Exercise inputs below:
(** ** What a loaded configuration is *)

(** Every setting is its variable's value where the variable is set, else the base's. *)
Record overlay (env : environment) (base c : HubConfig) : Prop := mkOverlay {
  ov_host : hs_host (server c) = setting_str env "HUB_HOST" (hs_host (server base));
  ov_port : setting_int u16_max env "HUB_PORT" (hs_port (server base)) = Some (hs_port (server c));
  ov_public_base_url : hs_public_base_url (server c) = match var env "HUB_PUBLIC_BASE_URL" with Some url => Some url | None => hs_public_base_url (server base) end;
  ov_rpm : setting_int u32_max env "HUB_RATE_LIMIT_RPM" (hs_rate_limit_rpm (server base)) = Some (hs_rate_limit_rpm (server c));
  ov_key : ha_private_key_path (auth c) = setting_str env "HUB_PRIVATE_KEY_PATH" (ha_private_key_path (auth base));
  ov_kid : ha_kid (auth c) = setting_str env "HUB_KID" (ha_kid (auth base));
  ov_ttl : setting_int u64_max env "HUB_TOKEN_TTL_SECONDS" (ha_token_ttl_seconds (auth base)) = Some (ha_token_ttl_seconds (auth c));
  ov_proxy_ttl : setting_int u64_max env "HUB_PROXY_TOKEN_TTL_SECONDS" (ha_proxy_token_ttl_seconds (auth base)) = Some (ha_proxy_token_ttl_seconds (auth c));
  ov_internal_ttl : setting_int u64_max env "HUB_INTERNAL_TOKEN_TTL_SECONDS" (ha_internal_token_ttl_seconds (auth base)) = Some (ha_internal_token_ttl_seconds (auth c));
  ov_sqlite : hm_sqlite_path (metadata c) = setting_str env "HUB_SQLITE_PATH" (hm_sqlite_path (metadata base));
  ov_pool : setting_int u32_max env "HUB_DB_POOL_SIZE" (hm_db_pool_size (metadata base)) = Some (hm_db_pool_size (metadata c));
  ov_cas_url : hc_base_url (cas c) = setting_str env "HUB_CAS_BASE_URL" (hc_base_url (cas base));
  ov_timeout : setting_int u64_max env "HUB_CAS_TIMEOUT_SECS" (hc_internal_timeout_seconds (cas base)) = Some (hc_internal_timeout_seconds (cas c));
  ov_download : setting_int u64_max env "HUB_MAX_DOWNLOAD_SIZE" (hc_max_download_size (cas base)) = Some (hc_max_download_size (cas c));
  ov_health : setting_int u64_max env "HUB_CAS_HEALTH_CHECK_TIMEOUT_SECS" (hc_health_check_timeout_seconds (cas base)) = Some (hc_health_check_timeout_seconds (cas c));
  ov_inline : setting_int u64_max env "HUB_INLINE_THRESHOLD" (hg_inline_threshold_bytes (storage base)) = Some (hg_inline_threshold_bytes (storage c));
  ov_temp_dir : hg_upload_temp_dir (storage c) = setting_str env "HUB_UPLOAD_TEMP_DIR" (hg_upload_temp_dir (storage base));
  ov_upload : setting_int u64_max env "HUB_MAX_UPLOAD_SIZE" (hg_max_upload_size (storage base)) = Some (hg_max_upload_size (storage c));
  ov_quota : setting_int u64_max env "HUB_TEMP_QUOTA_BYTES" (hg_temp_quota_bytes (storage base)) = Some (hg_temp_quota_bytes (storage c));
  ov_min_free : setting_int u64_max env "HUB_TEMP_MIN_FREE_BYTES" (hg_temp_min_free_bytes (storage base)) = Some (hg_temp_min_free_bytes (storage c));
}.

Record valid `{UrlCrate} (c : HubConfig) : Prop := mkValid {
  va_public_base_url : forall url, hs_public_base_url (server c) = Some url -> http_url url;
  va_cas_url : http_url (hc_base_url (cas c));
  va_rpm : hs_rate_limit_rpm (server c) <> 0;
  va_pool : hm_db_pool_size (metadata c) <> 0;
  va_ttl : ha_token_ttl_seconds (auth c) <> 0 /\ ha_token_ttl_seconds (auth c) <= MAX_TOKEN_LIFETIME_SECS;
  va_proxy_ttl : ha_proxy_token_ttl_seconds (auth c) <> 0 /\ ha_proxy_token_ttl_seconds (auth c) <= MAX_TOKEN_LIFETIME_SECS;
  va_internal_ttl : ha_internal_token_ttl_seconds (auth c) <> 0 /\ ha_internal_token_ttl_seconds (auth c) <= MAX_TOKEN_LIFETIME_SECS;
  va_paths : is_blank (ha_private_key_path (auth c)) = false /\ is_blank (hm_sqlite_path (metadata c)) = false /\ is_blank (hg_upload_temp_dir (storage c)) = false;
  va_kid : is_blank (ha_kid (auth c)) = false;
  va_quota : hg_temp_quota_bytes (storage c) <> 0 /\ hg_temp_min_free_bytes (storage c) <> 0;
  va_sizes : hg_max_upload_size (storage c) <> 0 /\ hg_inline_threshold_bytes (storage c) <= hg_max_upload_size (storage c) <= hc_max_download_size (cas c);
  va_download : hc_max_download_size (cas c) <> 0;
  va_timeouts : hc_internal_timeout_seconds (cas c) <> 0 /\ hc_health_check_timeout_seconds (cas c) <> 0;
}.

(** Where loading starts: the file that is named, or the defaults. *)
Definition base_config (env : environment) (parse_file : string -> outcome string HubConfig) (base : HubConfig) : Prop :=
  match var env "HUB_CONFIG_FILE" with Some path => parse_file path = Ok base | None => base = default_config end.

Section LoadingFacts.
Context `{UrlCrate}.

(** *** The checks *)
Lemma short_lived_checks entry : checks (short_lived entry) (entry.2 <= MAX_TOKEN_LIFETIME_SECS).
Proof. unfold short_lived. destruct (Z.ltb_spec MAX_TOKEN_LIFETIME_SECS entry.2); cbn; lia. Qed.

Lemma validate_checks c : checks (validate c) (valid c).
Proof.
  eapply checks_iff; cycle 1.
  - unfold validate. apply checks_seq; [apply (checks_option _ (fun url => http_url url)); intros; apply validate_http_url_spec|].
    repeat first
      [ apply checks_seq; [first [apply validate_http_url_spec|apply positive_checks|apply not_blank_checks|apply checks_all; intros; apply short_lived_checks]|]
      | apply checks_ensure
      | apply checks_done ].
  - rewrite !negb_true_iff, !Z.ltb_ge, !Forall_cons. cbn. split.
    + intros (? & ? & ? & ? & ? & ? & ? & (? & ? & ? & _) & ? & ? & ? & ? & ? & ? & ? & ? & ? & ? & ? & ? & _). by constructor; repeat split.
    + intros [? ? ? ? [] [] [] (? & ? & ?) ? [] (? & ? & ?) ? []]. repeat split; try done. 
Qed.

(** *** Loading *)
Context (env : environment).

Lemma override_setting max key current n : override env max key current = Ok n <-> setting_int max env key current = Some n.
Proof.
  unfold override, parse_optional_env, setting_int. destruct (var env key) as [value|]; cbn; [|naive_solver].
  destruct (parse_int max value); cbn; naive_solver.
Qed.
Lemma parse_env_Ok max key base n : parse_env max env key base = Ok n <-> setting_int max env key base = Some n.
Proof.
  unfold parse_env, setting_int. destruct (var env key) as [value|]; [|naive_solver]. destruct (parse_int max value); cbn; naive_solver.
Qed.
Lemma override_url_Ok key current url :
  override_url env key current = Ok url <->
  url = match var env key with Some url => Some url | None => current end /\ forall value, var env key = Some value -> http_url value.
Proof.
  unfold override_url. destruct (var env key) as [value|]; [|naive_solver].
  pose proof (validate_http_url_spec key value). destruct (validate_http_url key value); naive_solver.
Qed.

(** A setting that was read is read again as it is. *)
Lemma setting_int_again max key base n : setting_int max env key base = Some n -> setting_int max env key n = Some n.
Proof. unfold setting_int. destruct (var env key); [|naive_solver]. by destruct (parse_int max _). Qed.
Lemma setting_str_again key base : setting_str env key (setting_str env key base) = setting_str env key base.
Proof. unfold setting_str. by destruct (var env key). Qed.

Lemma overlay_again base c : overlay env base c -> overlay env c c.
Proof.
  intros []. constructor; try (by eapply setting_int_again); unfold setting_str in *;
    match goal with |- context [var env ?key] => by destruct (var env key) end.
Qed.
Lemma setting_int_both max key a b c : setting_int max env key a = Some b -> setting_int max env key b = Some c -> b = c.
Proof. unfold setting_int. destruct (var env key); [|naive_solver]. destruct (parse_int max _); congruence. Qed.
Lemma overlay_trans a b c : overlay env a b -> overlay env b c -> overlay env a c.
Proof.
  intros [] []. constructor; unfold setting_str in *;
    first [ match goal with E : setting_int _ env ?key ?x = Some ?y, E' : setting_int _ env ?key ?y = Some ?z |- setting_int _ env ?key ?x = Some ?z =>
              by rewrite <- (setting_int_both _ _ _ _ _ E E') end
          | match goal with |- context [var env ?key] =>
              repeat match goal with E : context [var env key] |- _ => revert E end; destruct (var env key); cbn; congruence end ].
Qed.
End of Exercise inputs.
How to complete this task | Set down exactly the lines of the data above, beginning with the line that has "va_paths : is_blank" and ending with the line that has "[ apply checks_seq;", and no others.

Result of the exercise |
  va_paths : is_blank (ha_private_key_path (auth c)) = false /\ is_blank (hm_sqlite_path (metadata c)) = false /\ is_blank (hg_upload_temp_dir (storage c)) = false;
  va_kid : is_blank (ha_kid (auth c)) = false;
  va_quota : hg_temp_quota_bytes (storage c) <> 0 /\ hg_temp_min_free_bytes (storage c) <> 0;
  va_sizes : hg_max_upload_size (storage c) <> 0 /\ hg_inline_threshold_bytes (storage c) <= hg_max_upload_size (storage c) <= hc_max_download_size (cas c);
  va_download : hc_max_download_size (cas c) <> 0;
  va_timeouts : hc_internal_timeout_seconds (cas c) <> 0 /\ hc_health_check_timeout_seconds (cas c) <> 0;
}.

(** Where loading starts: the file that is named, or the defaults. *)
Definition base_config (env : environment) (parse_file : string -> outcome string HubConfig) (base : HubConfig) : Prop :=
  match var env "HUB_CONFIG_FILE" with Some path => parse_file path = Ok base | None => base = default_config end.

Section LoadingFacts.
Context `{UrlCrate}.

(** *** The checks *)
Lemma short_lived_checks entry : checks (short_lived entry) (entry.2 <= MAX_TOKEN_LIFETIME_SECS).
Proof. unfold short_lived. destruct (Z.ltb_spec MAX_TOKEN_LIFETIME_SECS entry.2); cbn; lia. Qed.

Lemma validate_checks c : checks (validate c) (valid c).
Proof.
  eapply checks_iff; cycle 1.
  - unfold validate. apply checks_seq; [apply (checks_option _ (fun url => http_url url)); intros; apply validate_http_url_spec|].
    repeat first
      [ apply checks_seq; [first [apply validate_http_url_spec|apply positive_checks|apply not_blank_checks|apply checks_all; intros; apply short_lived_checks]|]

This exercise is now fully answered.